Tissue damaged by injury leads to increased vascular permeability that triggers neutrophil and circulating macrophage infiltration, and excessive inflammation has detrimental effects on recovery after injury (52). Recent studies found PDE10A was acutely up-regulated in brain in a severity-dependent manner by traumatic brain injury in rats (53) and by transient middle cerebral artery occlusion in mice (54). In addition to brain injury, our recent data showed that PDE10A expression was upregulated in both human and mouse failing hearts, and PDE10A deficiency or inhibition by TP-10 attenuated stress-induced cardiac remodeling and dysfunction (20). The precise role of PDE10A in tissue injury following macrophage and neutrophil-mediated inflammation requires further study.

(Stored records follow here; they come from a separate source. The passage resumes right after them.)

(** A larger recursion budget changes no result but [RecursionError]. *)
Lemma path_of_more_fuel (fuel : nat) :
  forall (p q : point) (obstacles : list polygon) (tolerance : float)
         (r : result path),
    path_of hypot fuel p q obstacles tolerance = r ->
    r <> Raise RecursionError ->
    path_of hypot (S fuel) p q obstacles tolerance = r.
Proof.
  induction fuel as [|fuel IH]; intros p q obstacles tolerance r Hr Hne.
  - cbn in Hr. congruence.
  - rewrite path_of_unfold in Hr. rewrite (path_of_unfold (S fuel)).
    destruct (call_outcome hypot p q obstacles tolerance) as [|mid|mid|e];
      try assumption.
    destruct (path_of hypot fuel p mid obstacles tolerance)
      as [left_path | e] eqn:El.
    + rewrite (IH p mid obstacles tolerance (Ok left_path) El)
        by discriminate.
      destruct (path_of hypot fuel mid q obstacles tolerance)
        as [right_path | e] eqn:Er.
      * rewrite (IH mid q obstacles tolerance (Ok right_path) Er)
          by discriminate.
        assumption.
      * rewrite (IH mid q obstacles tolerance (Raise e) Er) by congruence.
        assumption.
    + rewrite (IH p mid obstacles tolerance (Raise e) El) by congruence.
      assumption.
Qed.

Lemma path_of_fuel_le (fuel fuel' : nat) (p q : point)
    (obstacles : list polygon) (tolerance : float) (pth : path) :
  (fuel <= fuel')%nat ->
  path_of hypot fuel p q obstacles tolerance = Ok pth ->
  path_of hypot fuel' p q obstacles tolerance = Ok pth.
Proof.
  induction 1 as [|fuel' Hle IH]; intro H; [assumption|].
  apply path_of_more_fuel; [now apply IH | discriminate].
Qed.

(** Every returned path runs from [p] to [q]. *)
Lemma path_of_endpoints (fuel : nat) :
  forall (p q : point) (obstacles : list polygon) (tolerance : float)
         (pth : path),
    path_of hypot fuel p q obstacles tolerance = Ok pth ->
    exists mids, pth = p :: mids ++ [q].
Proof.
  induction fuel as [|fuel IH]; intros p q obstacles tolerance pth H.
  - discriminate.
  - cbn [path_of] in H.
    destruct (call_outcome hypot p q obstacles tolerance) as [|mid|mid|e].
    + exists []. now inversion H.
    + destruct (path_of hypot fuel p mid obstacles tolerance)
        as [left_path | e] eqn:El; [|discriminate].
      destruct (path_of hypot fuel mid q obstacles tolerance)
        as [right_path | e] eqn:Er; [|discriminate].
      destruct (IH _ _ _ _ _ El) as [ml ->].
      destruct (IH _ _ _ _ _ Er) as [mr ->].
      change (p :: ml ++ [mid]) with ((p :: ml) ++ [mid]) in H.
      rewrite removelast_last in H. injection H as <-.
      exists (ml ++ mid :: mr). cbn. now rewrite <- app_assoc.
    + exists [mid]. now inversion H.
    + discriminate.
Qed.
(** The first loop of [refine_path] passes over the obstacles that give
    fewer than two parameters and stops at the first that gives two. *)
Lemma intersection_outcome_none (p q : point) (all_obstacles : list polygon)
    (tolerance : float) (obstacles : list polygon) :
  Forall (fun o => (length (polygon_line_intersections p q o) < 2)%nat)
    obstacles ->
  intersection_outcome hypot p q all_obstacles tolerance obstacles =
  fallback_outcome hypot p q all_obstacles tolerance.
Proof.
  induction 1 as [|o obstacles Hlen _ IH]; cbn [intersection_outcome].
  - reflexivity.
  - destruct (Nat.leb_spec 2 (length (polygon_line_intersections p q o)));
      [lia | exact IH].
Qed.

Lemma intersection_outcome_first (p q : point) (all_obstacles : list polygon)
    (tolerance : float) (pre : list polygon) (poly : polygon)
    (post : list polygon) :
  Forall (fun o => (length (polygon_line_intersections p q o) < 2)%nat) pre ->
  (2 <= length (polygon_line_intersections p q poly))%nat ->
  intersection_outcome hypot p q all_obstacles tolerance
    (pre ++ poly :: post) =
  match adjust_point_out_of_polygon hypot
          (interpolate p
             ((nth 0 (polygon_line_intersections p q poly) 0 +
               last (polygon_line_intersections p q poly) 0) / 2) q)
          p q poly 0.2 20 with
  | Ok mid => Split mid
  | Raise e => Fails e
  end.
Proof.
  intros Hpre Hpoly.
  induction Hpre as [|o pre Hlen _ IH]; cbn [app intersection_outcome].
  - destruct (Nat.leb_spec 2 (length (polygon_line_intersections p q poly)));
      [reflexivity | lia].
  - destruct (Nat.leb_spec 2 (length (polygon_line_intersections p q o)));
      [lia | exact IH].
Qed.
End RefineFacts.

(** * The claims *)

(** C1: a path returned by [refine_path], of [main.py] or of
    [main_gif.py], is not empty, starts with the start point [p] and ends
    with the goal point [q], whichever branch returned it. *)
Theorem refine_path_endpoints (hypot : float -> float -> float) (fuel : nat)
    (p q : point) (obstacles : list polygon) (tolerance : float) (depth : Z)
    (segments : list segment_record) (g : gif_state) (pth : path) :
  fst (refine_path hypot fuel p q obstacles tolerance depth segments) = Ok pth
  \/ fst (gif_refine_path hypot fuel p q obstacles tolerance depth g) = Ok pth
  ->
  pth <> [] /\
  nth_error pth 0 = Some p /\
  nth_error pth (length pth - 1) = Some q.
Proof.
  intro H.
  assert (Hp : path_of hypot fuel p q obstacles tolerance = Ok pth).
  { destruct H as [H | H].
    - now rewrite refine_path_runs in H.
    - now rewrite gif_refine_path_runs in H. }
  destruct (path_of_endpoints hypot fuel p q obstacles tolerance pth Hp)
    as [mids ->].
  split; [discriminate|]. split; [reflexivity|].
  cbn [length]. rewrite length_app. cbn [length].
  replace (S (length mids + 1) - 1)%nat with (S (length mids)) by lia.
  cbn [nth_error]. rewrite nth_error_app2 by lia.
  now rewrite Nat.sub_diag.
Qed.

Lemma refine_path_endpoints_witness :
  exists pth,
    fst (refine_path hypot_sqrt 10 (0, 0)%float (10, 10)%float [square]
           0.1%float 0%Z []) = Ok pth /\
    length pth = 3%nat /\
    nth_error pth 0 = Some (0, 0)%float /\
    nth_error pth (length pth - 1) = Some (10, 10)%float.
Proof.
  eexists. split; [vm_compute; reflexivity|].
  split; [reflexivity|].
  apply (refine_path_endpoints hypot_sqrt 10 (0, 0)%float (10, 10)%float
           [square] 0.1%float 0%Z [] no_frames).
  left. vm_compute. reflexivity.
Defined.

The PDE4 inhibitor, roflumilast, reduces exacerbation rates in severe COPD patients with chronic bronchitis and is currently approved by Food and Drug Administration (FDA) (9). However, the clinical dosage and efficacy of roflumilast is limited by target‐related side effects, such as nausea, diarrhea and weight loss that make it intolerable for some patients (55). Several PDE10A inhibitors have been administered systemically in clinical trials and proved to be safe in humans (56). However, the development of PDE10A inhibitors that do not cross the blood brain barrier is necessary for targeting PDE10A in peripheral diseases because currently available PDE10 inhibitors are known to cross the blood brain barrier. Indeed, we observed sedation in mice with TP-10 injection, but the behavior change appeared to last for a short period of time and mice remained active without apparent abnormality at the time of sacrifice. PDE10A inhibitors with lower brain penetration have been recently discovered (57). New data suggest that inhibition of multiple PDEs is necessary to increase intracellular cAMP and the PDE-regulated phosphoproteome (58). We believe that developing novel therapeutic strategies based on PDE10A inhibition or combination therapy with PDE4B and PDE10A inhibition may be of great interest for ameliorating lung inflammation. These findings show for the first time that PDE10A plays a critical role in lung inflammation by promoting the activation of resident macrophages and infiltration of neutrophils. Future studies using more pathologic stimulators of ALI will be required to determine the magnitude of inhibition of PDE10A necessary to achieve a beneficial result.
Supplementary Material
KEY POINTS.
LPS induces PDE10A up-regulation in macrophages in vitro and in lung tissues.
PDE10A regulates MCP-1 production in macrophages.
PDE10A inhibition reduces lung inflammation in mouse models of LPS exposure.
Support statement:
This work was financially supported by National Institute of Health HL134910 (to B.C.B. and C.Y.).
Footnotes
Conflict of interest: The authors declare no conflict of interest.